■ Exercise description ■
Repeat exactly every line that comes at or after the line containing "if offset (p_mapped p) =? 0 then (p, fs)", through the end of the entries below.

Stored data
• • •
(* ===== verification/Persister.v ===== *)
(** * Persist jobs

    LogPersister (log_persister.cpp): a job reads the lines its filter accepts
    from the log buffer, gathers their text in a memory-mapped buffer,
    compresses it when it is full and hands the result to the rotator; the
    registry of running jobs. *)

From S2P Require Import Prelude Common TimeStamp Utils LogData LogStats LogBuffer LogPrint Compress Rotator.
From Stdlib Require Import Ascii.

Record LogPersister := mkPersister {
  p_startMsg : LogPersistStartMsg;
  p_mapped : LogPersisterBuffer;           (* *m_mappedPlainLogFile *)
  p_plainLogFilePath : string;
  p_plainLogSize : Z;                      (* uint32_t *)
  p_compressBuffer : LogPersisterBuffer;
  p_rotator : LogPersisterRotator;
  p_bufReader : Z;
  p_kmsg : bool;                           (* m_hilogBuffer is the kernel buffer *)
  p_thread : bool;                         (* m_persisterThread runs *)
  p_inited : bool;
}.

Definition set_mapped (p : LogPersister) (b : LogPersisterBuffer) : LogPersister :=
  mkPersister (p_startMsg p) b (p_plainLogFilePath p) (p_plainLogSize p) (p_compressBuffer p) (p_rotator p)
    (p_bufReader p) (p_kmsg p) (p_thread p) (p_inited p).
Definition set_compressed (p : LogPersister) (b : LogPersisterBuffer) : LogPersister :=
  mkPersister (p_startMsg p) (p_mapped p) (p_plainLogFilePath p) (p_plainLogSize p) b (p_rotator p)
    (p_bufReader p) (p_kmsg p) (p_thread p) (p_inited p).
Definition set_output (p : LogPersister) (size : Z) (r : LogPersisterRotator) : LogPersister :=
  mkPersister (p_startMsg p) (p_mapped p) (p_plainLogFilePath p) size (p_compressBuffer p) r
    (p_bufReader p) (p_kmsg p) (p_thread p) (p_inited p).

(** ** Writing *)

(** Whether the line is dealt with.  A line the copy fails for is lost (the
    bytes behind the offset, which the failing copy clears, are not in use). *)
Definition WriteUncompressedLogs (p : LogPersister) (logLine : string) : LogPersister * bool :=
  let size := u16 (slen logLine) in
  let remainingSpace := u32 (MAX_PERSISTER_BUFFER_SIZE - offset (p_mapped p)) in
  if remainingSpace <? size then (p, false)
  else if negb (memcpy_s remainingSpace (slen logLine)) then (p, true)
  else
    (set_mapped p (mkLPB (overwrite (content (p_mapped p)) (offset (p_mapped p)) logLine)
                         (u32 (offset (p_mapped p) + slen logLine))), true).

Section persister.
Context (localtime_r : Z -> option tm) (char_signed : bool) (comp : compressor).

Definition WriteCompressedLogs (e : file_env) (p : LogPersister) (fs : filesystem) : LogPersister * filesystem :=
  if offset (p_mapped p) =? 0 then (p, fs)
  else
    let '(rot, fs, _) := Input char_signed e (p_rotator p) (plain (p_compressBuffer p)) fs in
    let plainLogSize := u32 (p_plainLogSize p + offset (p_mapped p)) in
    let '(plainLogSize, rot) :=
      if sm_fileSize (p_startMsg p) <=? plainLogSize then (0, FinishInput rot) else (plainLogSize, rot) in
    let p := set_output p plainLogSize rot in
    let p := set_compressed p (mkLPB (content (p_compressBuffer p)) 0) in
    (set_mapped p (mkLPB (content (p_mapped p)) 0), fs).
• • •
■ Solution ■
  if offset (p_mapped p) =? 0 then (p, fs)
  else
    let '(rot, fs, _) := Input char_signed e (p_rotator p) (plain (p_compressBuffer p)) fs in
    let plainLogSize := u32 (p_plainLogSize p + offset (p_mapped p)) in
    let '(plainLogSize, rot) :=
      if sm_fileSize (p_startMsg p) <=? plainLogSize then (0, FinishInput rot) else (plainLogSize, rot) in
    let p := set_output p plainLogSize rot in
    let p := set_compressed p (mkLPB (content (p_compressBuffer p)) 0) in
    (set_mapped p (mkLPB (content (p_mapped p)) 0), fs).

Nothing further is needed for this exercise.